START Extracted data

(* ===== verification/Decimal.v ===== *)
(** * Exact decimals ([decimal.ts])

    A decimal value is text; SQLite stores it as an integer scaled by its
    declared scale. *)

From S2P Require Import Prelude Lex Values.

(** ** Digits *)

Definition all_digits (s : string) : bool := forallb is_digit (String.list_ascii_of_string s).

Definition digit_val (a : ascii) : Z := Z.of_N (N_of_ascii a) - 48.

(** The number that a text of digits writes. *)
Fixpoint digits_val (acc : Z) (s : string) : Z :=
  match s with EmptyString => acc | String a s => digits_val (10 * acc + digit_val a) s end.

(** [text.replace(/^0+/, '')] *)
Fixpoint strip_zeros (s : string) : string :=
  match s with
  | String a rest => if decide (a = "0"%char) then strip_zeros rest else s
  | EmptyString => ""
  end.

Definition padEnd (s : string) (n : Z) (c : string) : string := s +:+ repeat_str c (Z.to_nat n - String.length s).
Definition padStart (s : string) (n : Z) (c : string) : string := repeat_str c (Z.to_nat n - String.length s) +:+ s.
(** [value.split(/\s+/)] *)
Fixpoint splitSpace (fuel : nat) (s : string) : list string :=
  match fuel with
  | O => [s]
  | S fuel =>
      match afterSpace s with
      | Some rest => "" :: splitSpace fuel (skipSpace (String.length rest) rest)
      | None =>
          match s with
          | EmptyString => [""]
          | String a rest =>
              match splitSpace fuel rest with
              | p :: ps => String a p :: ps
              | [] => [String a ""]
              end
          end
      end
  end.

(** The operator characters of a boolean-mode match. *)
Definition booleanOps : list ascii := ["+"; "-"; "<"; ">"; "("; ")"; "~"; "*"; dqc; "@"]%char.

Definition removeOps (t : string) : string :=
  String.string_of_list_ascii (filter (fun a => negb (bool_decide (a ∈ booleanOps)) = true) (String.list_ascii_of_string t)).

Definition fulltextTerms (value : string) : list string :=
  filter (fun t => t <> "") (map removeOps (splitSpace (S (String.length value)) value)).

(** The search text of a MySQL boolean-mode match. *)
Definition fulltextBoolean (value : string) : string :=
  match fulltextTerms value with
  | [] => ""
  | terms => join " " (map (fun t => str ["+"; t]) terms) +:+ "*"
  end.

END Extracted data

__Aim of the task__. Search the records for the word "match". Copy each line where it appears.

__Answer to this task__.
  match s with EmptyString => acc | String a s => digits_val (10 * acc + digit_val a) s end.
  match s with
  match fuel with
      match afterSpace s with
          match s with
              match splitSpace fuel rest with
(** The operator characters of a boolean-mode match. *)
(** The search text of a MySQL boolean-mode match. *)
  match fulltextTerms value with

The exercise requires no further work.